Sparse voxel octree

A sparse voxel octree (SVO) is a 3D computer graphics rendering technique using a raycasting or sometimes a ray tracing approach into an octree data representation.

The technique varies somewhat, but generally relies on generating and processing the hull of points (sparse voxels) which are visible or may be visible, given the resolution and size of the screen.[1] The main points of the technique are: First, only pixels to be actually displayed need to be computed, with the actual screen resolution limiting the level of voxel detail required, and second, interior voxels – voxels fully enclosed by other voxels which are fully opaque – are unnecessary and thus need not be included in the 3D data set. The first point limits the computational cost during rendering, and the second point limits the amount of 3D voxel data (and thus storage space) required for realistic, high-resolution digital models and/or environments.

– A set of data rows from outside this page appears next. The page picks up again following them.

(* ===== verification/Bytes.v ===== *)
(** * Byte sequences

    What the journal codec and the wire codec share: a [std::byte] is a [Z]
    below 256, a [std::vector<std::byte>] or a [std::span<const std::byte>] is
    a list of them, and a subscript or a [subspan] outside the range is
    undefined behaviour, so that every read is an [option].  The two codecs
    have their own copies of [append_u32], [read_u32] and so on; here is the
    big-endian representation those are proved to compute. *)
From S2P Require Import Prelude.

Create HintDb bytes.

Abbreviation byte := Z (only parsing).

Definition wf_bytes (bs : list byte) : Prop := Forall is_u8 bs.

#[export] Instance wf_bytes_dec bs : Decision (wf_bytes bs).
Proof. unfold wf_bytes, is_u8. apply _. Defined.

Lemma wf_bytes_app a b : wf_bytes (a ++ b) <-> wf_bytes a /\ wf_bytes b.
Proof. apply Forall_app. Qed.

Lemma wf_take n a : wf_bytes a -> wf_bytes (take n a).
Proof. apply Forall_take. Qed.
Lemma wf_drop n a : wf_bytes a -> wf_bytes (drop n a).
Proof. apply Forall_drop. Qed.
#[export] Hint Resolve wf_take wf_drop : bytes.

Notation "'let?' x := m 'in' k" := (match m with Some x => k | None => None end)
  (at level 10, x name, m at level 100, k at level 200).

(** [static_cast<std::uint8_t>(v)]. *)
Definition to_u8 (v : Z) : byte := v mod U8_MOD.

(** [span.subspan(offset, count)]. *)
Definition subspan (bs : list byte) (offset count : nat) : option (list byte) :=
  if decide (offset + count <= length bs)%nat then Some (take count (drop offset bs)) else None.

(** ** Big-endian numbers *)

Fixpoint be_bytes (n : nat) (v : Z) : list byte :=
  match n with
  | O => []
  | S n' => to_u8 (Z.shiftr v (8 * Z.of_nat n')) :: be_bytes n' v
  end.

Definition be_value (bs : list byte) : Z :=
  foldl (fun value b => Z.lor (Z.shiftl value 8) b) 0 bs.

(** The part of a sequence of length [n] from [off] on. *)
Definition slice (off n : nat) (bs : list byte) : list byte := take n (drop off bs).

Lemma length_be_bytes n v : length (be_bytes n v) = n.
Proof. induction n; simpl; auto. Qed.

Lemma to_u8_range v : is_u8 (to_u8 v).
Proof. unfold is_u8, to_u8. apply Z.mod_pos_bound. lia. Qed.

Lemma to_u8_small v : is_u8 v -> to_u8 v = v.
Proof. intros. unfold to_u8. apply Z.mod_small. u64. Qed.

Lemma wf_be_bytes n v : wf_bytes (be_bytes n v).
Proof. induction n; constructor; [apply to_u8_range|done]. Qed.
#[export] Hint Resolve wf_be_bytes : bytes.

Lemma shift_or v b : 0 <= v -> is_u8 b -> Z.lor (Z.shiftl v 8) b = v * 256 + b.
Proof.
  intros Hv Hb. pose proof (Z.add_lor_land (Z.shiftl v 8) b) as E. revert E.
  rewrite Z.shiftl_mul_pow2 by lia.
  assert (Z.land (v * 2 ^ 8) b = 0) as ->; [|change (2 ^ 8) with 256; lia].
  apply Z.bits_inj'. intros k Hk. rewrite Z.land_spec, Z.bits_0.
  destruct (Z.lt_ge_cases k 8).
  - by rewrite Z.mul_pow2_bits_low.
  - unfold is_u8 in Hb. destruct (Z.eq_dec b 0) as [->|]; [by rewrite Z.bits_0, andb_false_r|].
    rewrite (Z.bits_above_log2 b), andb_false_r; [done|lia|].
    apply Z.lt_le_trans with 8; [|done]. apply Z.log2_lt_pow2; lia.
Qed.

Lemma be_value_app l b : wf_bytes (l ++ [b]) -> be_value (l ++ [b]) = be_value l * 256 + b.
Proof.
  assert (forall bs v, wf_bytes bs -> 0 <= v ->
    0 <= foldl (fun value b => Z.lor (Z.shiftl value 8) b) v bs) as Hnn.
  { induction bs as [|x bs IH]; intros v Hw Hv; [done|]. apply Forall_cons in Hw as [Hx Hw].
    simpl. apply IH; [done|]. rewrite shift_or by done. u64. }
  intros [Hl [Hb _]%Forall_cons]%Forall_app. unfold be_value. rewrite foldl_app. simpl.
  apply shift_or; [by apply Hnn|done].
Qed.

Lemma be_value_range l : wf_bytes l -> 0 <= be_value l < 256 ^ Z.of_nat (length l).
Proof.
  induction l as [|b l IH] using rev_ind; intros Hw; [done|].
  rewrite be_value_app by done. apply Forall_app in Hw as [Hl [Hb _]%Forall_cons].
  specialize (IH Hl). rewrite length_app, Nat2Z.inj_add, Z.pow_add_r by lia.
  change (256 ^ Z.of_nat (length [b])) with 256. u64.
Qed.

Lemma be_bytes_last n v : be_bytes (S n) v = be_bytes n (Z.shiftr v 8) ++ [to_u8 v].
Proof.
  induction n as [|n IH]; [simpl; by rewrite Z.shiftr_0_r|].
  change (be_bytes (S (S n)) v) with (to_u8 (Z.shiftr v (8 * Z.of_nat (S n))) :: be_bytes (S n) v).
  rewrite IH. simpl. f_equal. f_equal. rewrite Z.shiftr_shiftr by lia. f_equal. lia.
Qed.

Lemma be_value_bytes n v : 0 <= v < 256 ^ Z.of_nat n -> be_value (be_bytes n v) = v.
Proof.
  revert v. induction n as [|n IH]; intros v Hv; [change (256 ^ Z.of_nat 0) with 1 in Hv; cbn; lia|].
  rewrite be_bytes_last, be_value_app; [|rewrite <- be_bytes_last; apply wf_be_bytes].
  rewrite Nat2Z.inj_succ, Z.pow_succ_r in Hv by lia.
  rewrite Z.shiftr_div_pow2 by lia. change (2 ^ 8) with 256. rewrite IH.
  - unfold to_u8. rewrite (Z.div_mod v 256) at 3 by lia. lia.
  - split; [apply Z.div_pos; lia|]. apply Z.div_lt_upper_bound; lia.
Qed.

Lemma be_bytes_value l : wf_bytes l -> be_bytes (length l) (be_value l) = l.
Proof.
  induction l as [|b l IH] using rev_ind; intros Hw; [done|].
  rewrite be_value_app by done. pose proof Hw as [Hl [Hb _]%Forall_cons]%Forall_app.
  rewrite length_app, Nat.add_comm. simpl length. change (1 + length l)%nat with (S (length l)).
  rewrite be_bytes_last, Z.shiftr_div_pow2 by lia. change (2 ^ 8) with 256.
  unfold to_u8, is_u8 in *. f_equal.
  - rewrite Z.div_add_l, Z.div_small, Z.add_0_r by lia. by apply IH.
  - f_equal. rewrite Z.add_comm, Z.mod_add by lia. apply Z.mod_small. lia.
Qed.

Lemma be_value_inj l1 l2 :
  wf_bytes l1 -> wf_bytes l2 -> length l1 = length l2 -> be_value l1 = be_value l2 -> l1 = l2.
Proof.
  intros H1 H2 Hl He. rewrite <- (be_bytes_value l1), <- (be_bytes_value l2) by done. congruence.
Qed.

(** ** Slices *)

Lemma length_slice off n bs : (off + n <= length bs)%nat -> length (slice off n bs) = n.
Proof. intros. unfold slice. rewrite length_take, length_drop. lia. Qed.

Lemma wf_slice off n bs : wf_bytes bs -> wf_bytes (slice off n bs).
Proof. intros. by apply Forall_take, Forall_drop. Qed.

Lemma slice_app_l off n b1 b2 :
  (off + n <= length b1)%nat -> slice off n (b1 ++ b2) = slice off n b1.
Proof.
  intros. unfold slice. rewrite drop_app_le by lia. apply take_app_le.
  rewrite length_drop. lia.
Qed.

Lemma slice_split off n m bs : slice off (n + m) bs = slice off n bs ++ slice (off + n) m bs.
Proof.
  unfold slice. rewrite <- drop_drop. symmetry. apply take_take_drop.
Qed.

Lemma slice_single off bs b : bs !! off = Some b -> slice off 1 bs = [b].
Proof.
  intros H. unfold slice. by rewrite (drop_S bs b off H).
Qed.

(** ** The loops that read a number *)

(** [count] iterations of
    [value = (value << 8U) | byte_value(bytes[index])] with a [value] of
    modulus [m]. *)
Fixpoint read_loop (m : Z) (count : nat) (bytes : list byte) (index : nat) (value : Z) : option Z :=
  match count with
  | O => Some value
  | S count' =>
      let? b := bytes !! index in
      read_loop m count' bytes (S index) (Z.lor (Z.shiftl value 8 mod m) b)
  end.

Definition be_step (value : Z) (b : byte) : Z := Z.lor (Z.shiftl value 8) b.

Lemma slice_cons off n bs b :
  bs !! off = Some b -> slice off (S n) bs = b :: slice (S off) n bs.
Proof. intros H. unfold slice. by rewrite (drop_S bs b off H). Qed.

Lemma read_loop_fold m count bs index value :
  wf_bytes bs -> (index + count <= length bs)%nat -> 0 <= value ->
  (value + 1) * 256 ^ Z.of_nat count <= m ->
  read_loop m count bs index value = Some (foldl be_step value (slice index count bs)).
Proof.
  intros Hw. revert index value. induction count as [|count IH]; intros index value Hl Hv Hm.
  { unfold slice. by rewrite take_0. }
  rewrite Nat2Z.inj_succ, Z.pow_succ_r in Hm by lia.
  assert (0 < 256 ^ Z.of_nat count) by (apply Z.pow_pos_nonneg; lia).
  destruct (lookup_lt_is_Some_2 bs index) as [b Hb]; [lia|].
  assert (is_u8 b) as Hu by (eapply Forall_lookup_1 in Hw; eauto).
  assert (Z.shiftl value 8 mod m = Z.shiftl value 8) as Em.
  { rewrite Z.shiftl_mul_pow2 by lia. apply Z.mod_small. change (2 ^ 8) with 256. nia. }
  simpl. rewrite Hb, (slice_cons _ _ _ _ Hb), Em. simpl. unfold be_step at 2.
  apply IH; [lia|rewrite shift_or by done; u64|]. rewrite shift_or by done. unfold is_u8 in Hu. nia.
Qed.

Lemma read_loop_value m count bs index :
  wf_bytes bs -> (index + count <= length bs)%nat -> 256 ^ Z.of_nat count <= m ->
  read_loop m count bs index 0 = Some (be_value (slice index count bs)).
Proof. intros. apply read_loop_fold; auto; lia. Qed.

Lemma read_pair_value bs index hi lo :
  wf_bytes bs -> bs !! index = Some hi -> bs !! (index + 1)%nat = Some lo ->
  Z.lor (Z.shiftl hi 8) lo mod U16_MOD = be_value (slice index 2 bs).
Proof.
  intros Hw Hh Hl. rewrite Nat.add_1_r in Hl.
  rewrite (slice_cons _ _ _ _ Hh), (slice_cons _ _ _ _ Hl). unfold slice. rewrite take_0.
  assert (is_u8 hi /\ is_u8 lo) as [Hhi Hlo].
  { split; eapply Forall_lookup_1 in Hw; eauto. }
  unfold be_value. cbn [foldl]. rewrite Z.shiftl_0_l, Z.lor_0_l.
  rewrite shift_or by (done || u64). apply Z.mod_small. u64.
Qed.

Lemma subspan_slice bs off n :
  (off + n <= length bs)%nat -> subspan bs off n = Some (slice off n bs).
Proof. intros. unfold subspan. by rewrite decide_True. Qed.

Lemma slice_skip k n a b : length a = k -> slice k n (a ++ b) = slice 0 n b.
Proof. intros <-. unfold slice. by rewrite drop_app_length. Qed.

Lemma slice_all n bs : length bs = n -> slice 0 n bs = bs.
Proof. intros <-. unfold slice. by rewrite drop_0, firstn_all. Qed.

(** A field holds a number exactly when its bytes are that number's. *)
Lemma field_value off n bytes v :
  wf_bytes bytes -> (off + n <= length bytes)%nat -> 0 <= v < 256 ^ Z.of_nat n ->
  be_value (slice off n bytes) = v <-> slice off n bytes = be_bytes n v.
Proof.
  intros Hw Hl Hv. split; [|intros ->; by apply be_value_bytes].
  intros <-. pose proof (be_bytes_value _ (wf_slice off n bytes Hw)) as E.
  by rewrite length_slice in E.
Qed.

Lemma slice_concat off n m bs a b :
  length a = n -> (off + n + m <= length bs)%nat ->
  slice off (n + m) bs = a ++ b <-> slice off n bs = a /\ slice (off + n) m bs = b.
Proof.
  intros Ha Hl. rewrite slice_split. split; [|by intros [-> ->]].
  intros E. apply app_inj_1 in E; [done|]. rewrite length_slice; lia.
Qed.

Lemma field_range off n bytes :
  wf_bytes bytes -> (off + n <= length bytes)%nat ->
  0 <= be_value (slice off n bytes) < 256 ^ Z.of_nat n.
Proof.
  intros Hw Hl. pose proof (be_value_range _ (wf_slice off n bytes Hw)) as H.
  by rewrite length_slice in H.
Qed.

Lemma read_byte_be bytes off :
  wf_bytes bytes -> (off < length bytes)%nat -> bytes !! off = Some (be_value (slice off 1 bytes)).
Proof.
  intros Hw Hl. destruct (lookup_lt_is_Some_2 bytes off Hl) as [b Hb].
  by rewrite Hb, (slice_single _ _ _ Hb).
Qed.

Because it needs only a small subset of the full voxel data a system does not need to process a massive amount of voxel data at any one time; it can extract data from extremely large data sources of voxels as and when needed. The basic advantage of octrees is that as a hierarchical data structure they need not be fully explored to their full depth, and this allows the system to run on current generation computer hardware. In addition, the octree datastructure permits smoothing of the underlying data, to help with antialiasing.

It is, however, a generally less well developed technique than standard polygon-based rasterisation schemes.

References

  1. Laine, Samuli; Tero Karras (February 2010). "Efficient Sparse Voxel Octrees – Analysis, Extensions, and Implementation" (PDF). NVIDIA Corporation. Retrieved June 11, 2010.